Le final du samedi, complet en vente, a poursuivi la tradition des apparitions surprises, rassemblant musiciens, sportifs et figures culturelles. Tout au long de la nuit, des hommages visuels à l’histoire haïtienne n’ont fait que renforcer la puissance du message, notamment une figure géante représentant le révolutionnaire haïtien Toussaint Louverture portant le drapeau haïtien, illustrant la célébration du peuple haïtien et de sa résilience.
Au-delà de la scène, un véritable héritage
En évoquant la première décennie de Bayo, Michaël Brun insiste sur le fait que l’impact du festival dépasse largement la scène. Au fil des années, l’événement a favorisé l’émergence de carrières artistiques, créé des liens d’amitié solides, et encouragé toute une communauté à s’exprimer à travers des œuvres créatives inspirées par le festival. Beaucoup de fans ont conçu des œuvres d’art, des vêtements personnalisés ou d’autres hommages, attestant de leur attachement et de l’influence du festival sur leur parcours. Certains ont même trouvé de nouvelles amitiés, relancé leur carrière artistique, renoué avec leur famille ou rencontré leur futur conjoint grâce à la communauté que Bayo a su rassembler.
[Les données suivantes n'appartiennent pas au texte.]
Definition classifyAccess (exitCode : Z) (stderr : string) : string :=
  if exitCode =? 0 then AccessDiag.StatusAccessible else
  let lower := Lower.ToLower unicode_lower stderr in
  if Strings.Contains lower "[401 unauthorized]" || Strings.Contains lower "[403 forbidden]"
  then AccessDiag.StatusAuthenticationError
  else if Strings.Contains lower "[404 not found]" then AccessDiag.StatusInaccessible
  else if httpStatus_MatchString stderr then AccessDiag.StatusAPIError
  else if Strings.Contains lower "authentication failed"
          || Strings.Contains lower "invalid access token"
          || Strings.Contains lower "missing access token"
  then AccessDiag.StatusAuthenticationError
  else if hasNetworkError lower then AccessDiag.StatusNetworkError
  else AccessDiag.StatusUnknownError.

(** The environment of both diagnostic commands. *)
Definition diag_env (r : Runtime) (tok : Token) : list string :=
  ["PATH=" +:+ CommandPath r; "HOME=" +:+ Home r; "LANG=C.UTF-8";
   "BWS_ACCESS_TOKEN=" +:+ Value tok].

Definition probe_call (r : Runtime) (tok : Token) (projectID : string) : exec_call :=
  ExecRunPassthrough (BWSBinary r)
    ["project"; "get"; projectID; "--output"; "none"; "--color"; "no"] (Some (diag_env r tok)) (Home r).

Definition probeAccess (r : Runtime) (tok : Token) (projectID : string)
    : prog diag_call (result worker_error string) :=
  p ← call (DiagExec (probe_call r tok projectID));
  let stderr := WriteAll (NewBuffer accessStderrLimit)
                  (written StderrStream (pt_writes (p : passthrough))) in
  if Exceeded stderr then mret (Err EDiagnosticExceeded) else
  late ← call DeadlineExceeded;
  if (late : bool) then mret (Ok AccessDiag.StatusNetworkError) else
  mret match pt_exit (p : passthrough) with
       | Err _ => Err EStartingDiagnostic
       | Ok exitCode => Ok (classifyAccess exitCode (Bytes stderr))
       end.

Fixpoint probe_all (r : Runtime) (tok : Token) (ps : list Project)
    : prog diag_call (result worker_error (list AccessDiag.ProjectResult)) :=
  match ps with
  | [] => mret (Ok [])
  | p :: ps =>
      st ← probeAccess r tok (BWSProjectID p);
      match st with
      | Err e => mret (Err e)
      | Ok st =>
          rest ← probe_all r tok ps;
          mret ((fun l => AccessDiag.mkProjectResult (Alias p) (BWSProjectID p) st :: l) <$> rest)
      end
  end.

(** What precedes the probes: the projects, the runtime and the token. *)
Definition access_setup (fs : FS) (s : Server) (alias : string)
    : result worker_error (list Project * Runtime * Token) :=
  cfg ← prepare fs s;
  ps ← selectAccessProjects (cfg_Projects cfg) alias;
  tok ← wrap_err EResolvingToken
          (FileResolver_Resolve fs (Path (ts_File (cfg_TokenSource cfg))) "");
  Ok (ps, cfg_Runtime cfg, tok).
Bayo a également pour objectif de donner en retour, au-delà des performances. Une partie des recettes des billets est consacrée au soutien d’initiatives en faveur du développement communautaire, de l’éducation ou de la musique en Haïti. Michaël Brun évoque aussi une fondation créée en hommage à sa mère décédée, afin de continuer à soutenir ces causes essentielles.
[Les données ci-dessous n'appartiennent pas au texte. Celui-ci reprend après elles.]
(* ===== verification/Cli.v ===== *)
(** * Cli: the commands around the worker and the relay (internal/cli, cmd)

    The caller's [secrets-broker run], the worker's dispatch on its arguments,
    and the checks the relay makes before it listens.  Flag parsing is
    cobra's and the flag package's: the parsed values are arguments. *)

From S2P Require Import Prelude GoStrings GoText GoJson Effects Exec Config Broker Protocol Worker Serve.
From S2P Require AccessDiag ProjectList.

#[local] Open Scope Z_scope.

(** ** secrets-broker run (internal/cli/run.go, root.go) *)
Module Run.

Inductive cli_error : Type :=
| EProjectFlag
| ENoCommand
| EGetwd (e : string).

(** The lines written, and the exit code. *)
Record effect := mkEffect { lines : list (stream * string); exit : Z }.

Definition dry_label (r : Protocol.Result) : string :=
  if res_Denied r then "deny"
  else if negb (String.eqb (res_Reason r) "allowlisted") then "prompt" else "allow".

(** [RunE]: [client] is [worker.NewClient().Run]. *)
Definition RunE (projectAlias : string) (dryRun : bool) (argv : list string)
    (getwd : result string string) (client : Protocol.Request -> result string Protocol.Result)
    : result cli_error effect :=
  fail_if String.eqb projectAlias "" with EProjectFlag;
  fail_if Nat.eqb (length argv) 0 with ENoCommand;
  workingDir ← wrap_err EGetwd getwd;
  match client (Protocol.mkRequest projectAlias workingDir argv dryRun) with
  | Err e => Ok (mkEffect [(StderrStream, "secrets-broker: " +:+ e)] exitDenied)
  | Ok r =>
      let dry := if dryRun then [(StdoutStream, dry_label r +:+ ": " +:+ res_Reason r)] else [] in
      let denied :=
        if res_Denied r then
          [(StderrStream,
            if negb (String.eqb (res_Cause r) "")
            then "secrets-broker: denied (" +:+ res_Reason r +:+ ": " +:+ res_Cause r +:+ ")"
            else "secrets-broker: denied (" +:+ res_Reason r +:+ ")")]
        else [] in
      Ok (mkEffect (dry ++ denied) (res_ExitCode r))
  end.

(** [Execute]: a usage error has an exit code of its own. *)
Definition Execute (r : result cli_error effect) : Z :=
  match r with Err _ => 2 | Ok e => exit e end.

End Run.

(** ** secrets-broker-worker (cmd/secrets-broker-worker/main.go) *)
Module WorkerMain.

Inductive action : Type :=
| ListProjectsAction
| CheckAccessAction (alias : string)
| ServeAction
| CheckAction
| Usage.

Definition dispatch (args : list string) : action :=
  match args with
  | [] => ServeAction
  | [a] =>
      if String.eqb a "projects-list" then ListProjectsAction
      else if String.eqb a "access-check" then CheckAccessAction ""
      else if String.eqb a "check" then CheckAction
      else Usage
  | [a; alias] => if String.eqb a "access-check" then CheckAccessAction alias else Usage
  | _ => Usage
  end.

(** What the server's methods return, and whether writing to [out] works. *)
Record outcomes := mkOutcomes {
  list_result : result worker_error ProjectList.Result;
  access_result : string -> result worker_error AccessDiag.Result;
  serve_result : result string unit;
  check_result : result worker_error CheckResult;
  out_ok : bool;
}.

(** [run]: the exit code. *)
Definition run (args : list string) (o : outcomes) : Z :=
  match dispatch args with
  | ListProjectsAction =>
      match list_result o with
      | Err _ => 2
      | Ok _ => if out_ok o then 0 else 2
      end
  | CheckAccessAction alias =>
      match access_result o alias with
      | Err _ => 2
      | Ok r =>
          if negb (out_ok o) then 2
          else if negb (String.eqb (AccessDiag.r_Outcome r) AccessDiag.OutcomeAllAccessible) then 1
          else 0
      end
  | ServeAction => match serve_result o with Err _ => 1 | Ok _ => 0 end
  | CheckAction =>
      match check_result o with
      | Err _ => 1
      | Ok _ => if out_ok o then 0 else 1
      end
  | Usage => 2
  end.

(** [json.Marshal] of the two results. *)
Definition encode_project_result (p : AccessDiag.ProjectResult) : string :=
  Json.encode_object
    [Json.member "alias" (Json.encode_string (AccessDiag.pr_Alias p));
     Json.member "bws_project_id" (Json.encode_string (AccessDiag.pr_BWSProjectID p));
     Json.member "status" (Json.encode_string (AccessDiag.pr_Status p))].

Definition encode_access (r : AccessDiag.Result) : string :=
  Json.encode_object
    [Json.member "version" (Itoa.Itoa (AccessDiag.r_Version r));
     Json.member "outcome" (Json.encode_string (AccessDiag.r_Outcome r));
     Json.member "projects" (Json.encode_array (map encode_project_result (AccessDiag.r_Projects r)))].

Definition encode_project (p : ProjectList.Project) : string :=
  Json.encode_object
    [Json.member "id" (Json.encode_string (ProjectList.ID p));
     Json.member "name" (Json.encode_string (ProjectList.Name p))].

Definition encode_projects (r : ProjectList.Result) : string :=
  Json.encode_object
    [Json.member "version" (Itoa.Itoa (ProjectList.Version_ r));
     Json.member "projects" match ProjectList.Projects r with
                            | None => "null"
                            | Some ps => Json.encode_array (map encode_project ps)
                            end].

(** What [run] writes apart from [Serve]'s frames; [error_text] is the text of
    an error.  A write to [out] that fails writes nothing. *)
Definition output (error_text : worker_error -> string) (args : list string) (o : outcomes)
    : list (stream * string) :=
  let prefix := "secrets-broker-worker: " in
  let out s := if out_ok o then [(StdoutStream, s +:+ str1 LF)] else [] in
  let err s := [(StderrStream, s +:+ str1 LF)] in
  match dispatch args with
  | ListProjectsAction =>
      match list_result o with
      | Err _ => err (prefix +:+ "project list failed")
      | Ok r =>
          if out_ok o then out (encode_projects r) else err (prefix +:+ "project list output failed")
      end
  | CheckAccessAction alias =>
      match access_result o alias with
      | Err _ => err (prefix +:+ "access check failed")
      | Ok r =>
          if out_ok o then out (encode_access r) else err (prefix +:+ "access check output failed")
      end
  | ServeAction => []
  | CheckAction =>
      match check_result o with
      | Err e => err (prefix +:+ "check failed: " +:+ error_text e)
      | Ok r =>
          out ("Worker semantic check passed: " +:+ Itoa.Itoa (cr_Projects r)
               +:+ " project(s), token metadata valid (" +:+ Itoa.Itoa (cr_TokenBytes r) +:+ " bytes).")
      end
  | Usage => err "usage: secrets-broker-worker [check | access-check [ALIAS] | projects-list]"
  end.

End WorkerMain.

(** ** secrets-broker-relay (cmd/secrets-broker-relay/main.go) *)
Module RelayMain.

Record flags := mkFlags {
  controlAddr : string;
  decisionAddr : string;
  ttl : Z;
  sweepInterval : Z;
  sweepAfter : Z;
}.

Definition default_flags : flags :=
  mkFlags "127.0.0.1:7620" "127.0.0.1:7621" 300000000000 60000000000 3600000000000.

Inductive relay_error : Type :=
| ESameAddr
| EControlAddr
| EDecisionAddr
| EDurations.

Section Main.
(** [net.SplitHostPort]; [net.ParseIP] with [IsUnspecified] of the result. *)
Context (SplitHostPort : string -> option (string * string)).
Context (ParseIP : string -> option bool).

Definition validateListenAddr (addr : string) : bool :=
  match SplitHostPort addr with
  | None => false
  | Some (host, _) =>
      match ParseIP host with
      | None => false
      | Some unspecified => negb unspecified
      end
  end.

(** What [main] checks before it opens a listener. *)
Definition startup (f : flags) : result relay_error flags :=
  fail_if String.eqb (controlAddr f) (decisionAddr f) with ESameAddr;
  fail_if negb (validateListenAddr (controlAddr f)) with EControlAddr;
  fail_if negb (validateListenAddr (decisionAddr f)) with EDecisionAddr;
  fail_if (ttl f <=? 0) || (sweepInterval f <=? 0) || (sweepAfter f <? 0) with EDurations;
  Ok f.

(** The relay listens only where it may: startup succeeds exactly when
    the two addresses differ, each names a specific IP address, and the
    durations make every request expire and no live request be swept. *)
Theorem startup_exact f :
  startup f = Ok f <->
  controlAddr f <> decisionAddr f
  /\ (forall a, a = controlAddr f \/ a = decisionAddr f ->
        exists host port, SplitHostPort a = Some (host, port) /\ ParseIP host = Some false)
  /\ 0 < ttl f /\ 0 < sweepInterval f /\ 0 <= sweepAfter f.
Proof.
  assert (Hv : forall a, validateListenAddr a = true <->
    exists host port, SplitHostPort a = Some (host, port) /\ ParseIP host = Some false).
  { intros a. unfold validateListenAddr. destruct (SplitHostPort a) as [[host port]|]; [|naive_solver].
    destruct (ParseIP host) as [[]|] eqn:E; simpl; naive_solver. }
  unfold startup. rewrite !fail_if_Ok, !negb_false_iff, !Hv, !orb_false_iff, String.eqb_neq.
  rewrite !Z.leb_gt, Z.ltb_ge. naive_solver.
Qed.
End Main.

End RelayMain.

(** ** Properties *)

(** The dry run's label is the broker's verdict: what [secrets-broker run
    --dry-run] prints for the result the worker derives from a broker's dry
    run is "allow", "prompt" or "deny" exactly as the broker decided, although
    the result carries only a flag and a text. *)
Theorem dry_label_is_verdict {S} up cfg (h : handler broker_call S) project wd argv s :
  let d := result_of h (DryRun up cfg project wd argv) s in
  Run.dry_label (dry_result d) =
    match dr_Verdict d with
    | VerdictAllow => "allow"
    | VerdictPrompt => "prompt"
    | VerdictDeny => "deny"
    end.
Proof.
  cbv zeta. unfold result_of, DryRun. destruct (lookup_project cfg project) as [p|]; [|done].
  rewrite run_bind. destruct (run h (working_dir_ok p wd) s) as [[b s1] t1].
  destruct b; cbn [negb]; [|done]. simpl. by destruct (decide p argv).
Qed.

(** The caller's exit code tells the outcomes apart: a usage error exits
    with 2 and sends nothing to the worker; a worker that cannot be reached or
    answers with an error counts as a denial, 125; a denied request says so on
    stderr; and otherwise the code is the result's. *)
Theorem RunE_exit_codes project dry argv getwd client :
  let r := Run.RunE project dry argv getwd client in
  (r = Err Run.EProjectFlag \/ r = Err Run.ENoCommand \/ (exists e, r = Err (Run.EGetwd e)))
     /\ Run.Execute r = 2
  \/ exists wd, let req := Protocol.mkRequest project wd argv dry in
       project <> "" /\ argv <> [] /\ getwd = Ok wd
       /\ match client req with
          | Err _ => Run.Execute r = 125
          | Ok res => Run.Execute r = res_ExitCode res
              /\ (res_Denied res = true -> exists e, r = Ok e
                    /\ exists l, (StderrStream, "secrets-broker: denied (" +:+ l) ∈ Run.lines e)
          end.
Proof.
  cbv zeta. unfold Run.RunE. destruct (String.eqb_spec project "") as [->|Hp]; [left; by auto|].
  destruct argv as [|a argv]; [left; by auto|]. cbn [length Nat.eqb].
  destruct getwd as [wd|e]; cbn [wrap_err mbind result_bind]; [|left; split; [right; right; by eexists|done]].
  right. exists wd. split_and!; [done|done|done|].
  destruct (client _) as [res|e]; [|done]. split; [done|]. intros ->. eexists. split; [done|].
  destruct (negb (String.eqb (res_Cause res) "")); eexists; cbn [Run.lines];
    apply elem_of_app; right; apply list_elem_of_here.
Qed.

(** The administrator's access check is truthful: the worker exits with 0
    for it only if the report was written and claims access to every
    project. *)
Theorem access_check_exit_zero alias o :
  WorkerMain.run ["access-check"; alias] o = 0 <->
  exists r, WorkerMain.access_result o alias = Ok r /\ WorkerMain.out_ok o = true
    /\ AccessDiag.r_Outcome r = AccessDiag.OutcomeAllAccessible.
Proof.
  unfold WorkerMain.run. simpl. destruct (WorkerMain.access_result o alias) as [r|e]; [|naive_solver].
  destruct (WorkerMain.out_ok o); simpl; [|naive_solver].
  destruct (String.eqb_spec (AccessDiag.r_Outcome r) AccessDiag.OutcomeAllAccessible); simpl; naive_solver.
Qed.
Lorsque la soirée du samedi s’est achevée, la fête s’est poursuivie avec la procession emblématique du rara. Les musiciens, jouant des cornes et des tambours, ont mené artistes et spectateurs dans les rues, tandis que les vagues de personnes sortaient du théâtre, la tête haute, leurs drapeaux haïtiens en main, fiers de leur culture et de leur identité.